Separate Personal and Business Checking Accounts

Business or pleasure...some people know how to separate the two. Others like to mix them together. The same thing could be said when it comes to a personal checking account vs. a business checking account. Some business owners don't see the harm in using a personal checking account for business transactions, but little do they know a business checking account can actually benefit businesses.

Do I Need a Business Checking Account?

Having a business checking account vs. a personal checking account presents a more professional image to your customers and lets them know you’re committed to your business and their satisfaction. A professional company image paired with your quality product or service can result in repeat business and good word-of-mouth advertising.

There are additional reasons why it’s beneficial to separate your business expenses and receipts from your personal finances. A separate business checking account provides a clearer picture of your business’s overall financial health. You’ll be able to react quicker, and more proactively, to cash flow situations that require your attention. Tracking expenses and receipts is made much easier as well, since costs and income can easily be grouped by week, month, and quarter, and expenditures that could be reduced or eliminated are easily identifiable.

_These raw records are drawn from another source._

(** What [extract_from_classic_row] returns: nothing for a row without a
    title cell and for a row on which [int] or [urljoin] raises, and a movie
    otherwise. *)
Lemma classic_row_result (row : element) :
  exists r, extract_from_classic_row row = Ret r /\
    (forall m, r = Some m -> scraped m) /\
    (r = None <->
       find row (ByClass "td" "titleColumn") = None \/
       digits_refused (find row (ByClass "td" "ratingColumn")) = true \/
       (exists title_cell,
          find row (ByClass "td" "titleColumn") = Some title_cell /\
          href_accepted (find title_cell (ByTag "a")) = false) \/
       (rank_missing (find row (ByClass "td" "ratingColumn")) = true /\
        digits_refused (find row (ByClass "td" "numberColumn")) = true)).
Proof.
  unfold extract_from_classic_row. rewrite rank_of_spec.
  destruct (digits_refused (find row (ByClass "td" "ratingColumn"))) eqn:Hr.
  { exists None. split; [done|]. split; [done|]. split; [|done].
    intros _. right. by left. }
  cbn [mbind res_bind].
  destruct (find row (ByClass "td" "titleColumn")) as [title_cell|] eqn:Ht.
  2: { exists None. split; [done|]. split; [done|]. split; [|done].
       intros _. by left. }
  destruct (year_of_shape (find title_cell (ByClass "span" "secondaryInfo")))
    as (year & -> & Hyear).
  cbn [mbind res_bind].
  destruct (rating_of_row_shape row) as (rating & -> & Hrating).
  cbn [mbind res_bind].
  destruct (href_accepted (find title_cell (ByTag "a"))) eqn:Hhref.
  2: { rewrite (url_of_refused _ Hhref). exists None.
       split; [done|]. split; [done|]. split; [|done].
       intros _. right. right. left. eauto. }
  destruct (url_of_accepted _ Hhref) as (url & -> & Hurl).
  cbn [mbind res_bind].
  pose proof (rating_rank (find row (ByClass "td" "ratingColumn"))) as Hrank.
  cbn zeta in Hrank.
  destruct (rank_missing (find row (ByClass "td" "ratingColumn"))) eqn:Hmiss.
  - assert (Hfall :
      forall rank, rank = VNone \/ rank = VInt 0 ->
        match rank with
        | VNone | VInt 0 => rank_of (find row (ByClass "td" "numberColumn")) rank
        | _ => Ret rank
        end = rank_of (find row (ByClass "td" "numberColumn")) rank).
    { by intros rank [->| ->]. }
    rewrite (Hfall _ Hrank), rank_of_spec.
    destruct (digits_refused (find row (ByClass "td" "numberColumn"))) eqn:Hn.
    + exists None. split; [done|]. split; [done|]. split; [|done].
      intros _. right. right. by right.
    + cbn [mbind res_bind try_except]. eexists. split; [done|]. split.
      * intros m [= <-]. do 5 eexists. split; [done|].
        split; [|done].
        destruct (find row (ByClass "td" "numberColumn")) as [c|];
          [|destruct Hrank as [->| ->]; eauto].
        destruct (search_digits (get_text_strip c));
          [by eauto | destruct Hrank as [->| ->]; eauto].
      * split; [done|].
        intros [H|[H|[(tc & Htc & H)|[_ H]]]]; try discriminate.
        injection Htc as <-. congruence.
  - destruct Hrank as (n & -> & Hn).
    assert (Hkeep :
      match VInt n with
      | VNone | VInt 0 => rank_of (find row (ByClass "td" "numberColumn")) (VInt n)
      | _ => Ret (VInt n)
      end = Ret (VInt n)).
    { by destruct n. }
    rewrite Hkeep. cbn [mbind res_bind try_except]. eexists. split; [done|]. split.
    + intros m [= <-]. do 5 eexists. split; [done|].
      repeat split; [right; by eexists | done..].
    + split; [done|].
      intros [H|[H|[(tc & Htc & H)|[H _]]]]; try discriminate.
      injection Htc as <-. congruence.
Qed.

Other Benefits of Opening a Business Checking Account:

  1. Your business is a business and not a hobby.

    According to government rules, only businesses can deduct business expenses. By using a personal checking account, it may be harder to prove to the government that your business is legitimate.

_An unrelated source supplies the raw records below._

(** An uppercase letter or a digit. *)
Definition is_code_char (c : ascii) : bool :=
  let n := nat_of_ascii c in
  ((48 <=? n) && (n <=? 57) || (65 <=? n) && (n <=? 90))%nat.

End TrackingAlphabet.

(* ===================================================================== *)
(** * lib/firebase-utils: the queries and the removal of a vehicle *)
(* ===================================================================== *)

Module StoreQueries.
Import JS Geo Async Store FirebaseUtils.
Local Open Scope string_scope.

Section WithPlatform.
Context `{Platform}.

(** [locationService.getLocation]. *)
Definition getLocation (vehicleId : string) : M World (option VehicleLocation) :=
  get vehicleLocations vehicleId.

(** [locationService.getLocationByTrackingId]: the first entry of
    [vehicleTrackingIds] whose [trackingId] is the one asked for, in the
    order the database lists them, then the location of its vehicle. *)
Definition getLocationByTrackingId (trackingId : string)
  : M World (option VehicleLocation) :=
  try_catch
    (let* data := gets (fun w => vehicleTrackingIds (db w)) in
     match List.find (fun entry => String.eqb (t_trackingId (snd entry)) trackingId)
                     (map_to_list data) with
     | Some (vehicleId, _) => getLocation vehicleId
     | None => ret None
     end)
    (fun _ => ret None).

(** [vehicleService.getVehicleById]; the identifier is the key. *)
Definition getVehicleById (vehicleId : string) : M World (option Vehicle) :=
  get vehicles vehicleId.

(** [remove(ref(database, `collection/${id}`))]: with an empty [id] the
    path is the one of the collection, which is removed as a whole. *)
Definition remove_at {V} (id : string) (m : gmap string V) : gmap string V :=
  if truthy id then delete id m else ∅.

(** [vehicleService.deleteVehicle]: the three [remove]s of [Promise.all]. *)
Definition deleteVehicle (vehicleId : string) : M World unit :=
  let* currentUser := requireAuth in
  write (fun d =>
    set_vehicleTrackingIds (remove_at vehicleId (vehicleTrackingIds d))
      (set_vehicleLocations (remove_at vehicleId (vehicleLocations d))
         (set_vehicles (remove_at vehicleId (vehicles d)) d))).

  2. Make things easier at tax time.

    If you use a personal checking account, when it comes time to declare income and expenses from the business, you will have to separate your personal transactions from the business ones. You can save yourself the time and grief by having a business checking account.

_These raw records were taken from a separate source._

(** * Label verifier: a shallow embedding of [backend/app.py]

    The matching engine of the label verifier (text normalisation,
    percentage and volume extraction, the four field matchers and the
    orchestrating request handler) is embedded function by function.

    Modelling choices.
    - Text: a Python [str] is a [string] whose characters are read as the
      code points 0..255.  On that range [str.isspace], the class [\s],
      the class [\d] and [str.lower] are the tables given below.
    - Numbers: a Python [float] is a binary64 value, a [spec_float] with
      precision 53 and maximal exponent 1024, and every operation rounds
      to nearest, ties to even, as the interpreter does.
    - Regular expressions: a small backtracking matcher with the greedy,
      leftmost-first discipline of the [re] module; [re.findall] and
      [re.sub] scan from left to right over it.
    - The request: [request.form] and [request.files] are finite maps; the
      image decoder and the OCR engine are parameters of the handler. *)

From Stdlib Require Import ZArith List Bool Ascii String Lia Sorted.
From Stdlib Require Import Floats.SpecFloat.
From stdpp Require Import gmap strings.

Import ListNotations.
Local Open Scope string_scope.
Local Open Scope nat_scope.

(* ------------------------------------------------------------------ *)
(** ** Characters *)

Module Char.

Definition code (c : ascii) : nat := nat_of_ascii c.

(** [str.isspace] and the class [\s]: TAB..CR, FS..US, SPACE, NEL, NBSP. *)
Definition isspace (c : ascii) : bool :=
  let n := code c in
  ((9 <=? n) && (n <=? 13)) || ((28 <=? n) && (n <=? 32))
  || (n =? 133) || (n =? 160).

(** The class [\d]. *)
Definition isdigit (c : ascii) : bool :=
  let n := code c in (48 <=? n) && (n <=? 57).

Definition isupper (c : ascii) : bool :=
  let n := code c in
  ((65 <=? n) && (n <=? 90))
  || ((192 <=? n) && (n <=? 222) && negb (n =? 215)).

(** One character of [str.lower]. *)
Definition lower (c : ascii) : ascii :=
  if isupper c then ascii_of_nat (code c + 32) else c.

Definition digit_value (c : ascii) : Z := Z.of_nat (code c) - 48.

End Char.

(* ------------------------------------------------------------------ *)
(** ** String built-ins *)

(** [s.lower()].  On the code points 0..255 lowercasing works character
    by character and keeps the length of the string; beyond that range it
    can lengthen a string and look at the context of a character, so the
    properties below that compare a text with a piece of it are stated
    on lowercased text. *)
Fixpoint str_lower (s : string) : string :=
  match s with
  | EmptyString => EmptyString
  | String c t => String (Char.lower c) (str_lower t)
  end.

Fixpoint str_lstrip (s : string) : string :=
  match s with
  | EmptyString => EmptyString
  | String c t => if Char.isspace c then str_lstrip t else s
  end.

Fixpoint str_rstrip (s : string) : string :=
  match s with
  | EmptyString => EmptyString
  | String c t =>
      match str_rstrip t with
      | EmptyString => if Char.isspace c then EmptyString else String c EmptyString
      | r => String c r
      end
  end.

(** [s.strip()] *)
Definition str_strip (s : string) : string := str_rstrip (str_lstrip s).

(** [a in b] on strings: [a] occurs in [b] as a contiguous run. *)
Fixpoint str_in (a b : string) : bool :=
  String.prefix a b ||
  match b with
  | EmptyString => false
  | String _ t => str_in a t
  end.

(** [s.split()]: the maximal runs of non-whitespace characters, in
    order.  A character that is not whitespace either closes its token
    (end of string or whitespace next) or joins the token that starts
    right after it. *)
Fixpoint str_split (s : string) : list string :=
  match s with
  | EmptyString => []
  | String c t =>
      if Char.isspace c then str_split t
      else
        match t with
        | EmptyString => [String c EmptyString]
        | String c' _ =>
            if Char.isspace c' then String c EmptyString :: str_split t
            else
              match str_split t with
              | w :: ws => String c w :: ws
              | [] => [String c EmptyString]
              end
        end
  end.

(** [s[:n]] *)
Fixpoint str_take (n : nat) (s : string) : string :=
  match n, s with
  | S k, String c t => String c (str_take k t)
  | _, _ => EmptyString
  end.

(** Truthiness of a string: [not s] holds of the empty string only. *)
Definition str_not (s : string) : bool :=
  match s with EmptyString => true | _ => false end.

(* ------------------------------------------------------------------ *)
(** ** Regular expressions

    The patterns of the program use character classes, concatenation,
    alternation, the greedy quantifiers [?], [*], [+] and capturing
    groups.  [rmatch] is a backtracking matcher in continuation style:
    the first alternative is tried first, a quantifier takes as many
    repetitions as it can and gives them back one by one.  None of the
    program's patterns matches the empty string. *)

Inductive regex : Type :=
| REps
| RChar (p : ascii -> bool)
| RSeq (a b : regex)
| RAlt (a b : regex)
| RStar (a : regex)
| RGroup (i : nat) (a : regex).

Definition ROpt (a : regex) : regex := RAlt a REps.
Definition RPlus (a : regex) : regex := RSeq a (RStar a).
Definition RLit (c : ascii) : regex := RChar (Ascii.eqb c).

(** Captured groups, most recent first. *)
Definition groups := list (nat * string).

Fixpoint group (i : nat) (g : groups) : string :=
  match g with
  | [] => EmptyString
  | (j, s) :: g' => if Nat.eqb i j then s else group i g'
  end.

Fixpoint rmatch {R : Type} (r : regex) (s : string) (g : groups)
    (k : string -> groups -> option R) {struct r} : option R :=
  match r with
  | REps => k s g
  | RChar p =>
      match s with
      | String c t => if p c then k t g else None
      | EmptyString => None
      end
  | RSeq a b => rmatch a s g (fun s' g' => rmatch b s' g' k)
  | RAlt a b =>
      match rmatch a s g k with
      | Some x => Some x
      | None => rmatch b s g k
      end
  | RStar a =>
      (fix loop (n : nat) (s : string) (g : groups) {struct n} : option R :=
         match n with
         | O => k s g
         | S n' =>
             match rmatch a s g
                     (fun s' g' =>
                        if String.length s' <? String.length s
                        then loop n' s' g' else None) with
             | Some x => Some x
             | None => k s g
             end
         end) (String.length s) s g
  | RGroup i a =>
      rmatch a s g
        (fun s' g' =>
           k s' ((i, str_take (String.length s - String.length s') s) :: g'))
  end.

(** [pattern.match(s)] at the start of [s]: the length of the match and
    its groups. *)
Definition re_match (r : regex) (s : string) : option (nat * groups) :=
  rmatch r s [] (fun s' g => Some (String.length s - String.length s', g)).

(** The scan shared by [re.finditer], [re.findall] and [re.sub]: try the
    pattern at each position from left to right; after a match of [n]
    characters the next attempt is [n] characters further.  [skip] counts
    the characters still covered by the last match, [pos] is the index of
    the first character of [s] in the whole text. *)
Fixpoint re_finditer_from (r : regex) (pos skip : nat) (s : string)
  : list (nat * groups) :=
  match s with
  | EmptyString => []
  | String _ t =>
      match skip with
      | S k => re_finditer_from r (S pos) k t
      | O =>
          match re_match r s with
          | Some (S n, g) => (pos, g) :: re_finditer_from r (S pos) n t
          | _ => re_finditer_from r (S pos) 0 t
          end
      end
  end.

Definition re_finditer (r : regex) (s : string) : list (nat * groups) :=
  re_finditer_from r 0 0 s.

(** [re.findall] for a pattern with one group: the text of group 1. *)
Definition re_findall1 (r : regex) (s : string) : list string :=
  map (fun m => group 1 (snd m)) (re_finditer r s).

(** [re.findall] for a pattern with two groups: the pairs of texts. *)
Definition re_findall2 (r : regex) (s : string) : list (string * string) :=
  map (fun m => (group 1 (snd m), group 2 (snd m))) (re_finditer r s).

(** [re.sub(r, repl, s)] *)
Fixpoint re_sub_from (r : regex) (repl : string) (skip : nat) (s : string)
  : string :=
  match s with
  | EmptyString => EmptyString
  | String c t =>
      match skip with
      | S k => re_sub_from r repl k t
      | O =>
          match re_match r s with
          | Some (S n, _) => repl ++ re_sub_from r repl n t
          | _ => String c (re_sub_from r repl 0 t)
          end
      end
  end.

  3. You don't want to miss deductions.

    Mixing your business banking with personal banking creates a mess of transactions on your account statement. This may cause you to overlook deductions you may be entitled to. Come tax time, messy recordkeeping can cost more in time, money, and possible missed deductions.

  4. You'll want to keep things professional.

    Professionalism wins customers over. If customers are writing checks to you instead of your business, they may think that you are trying to scam them. Show them that you take your business and services seriously by having a business checking account.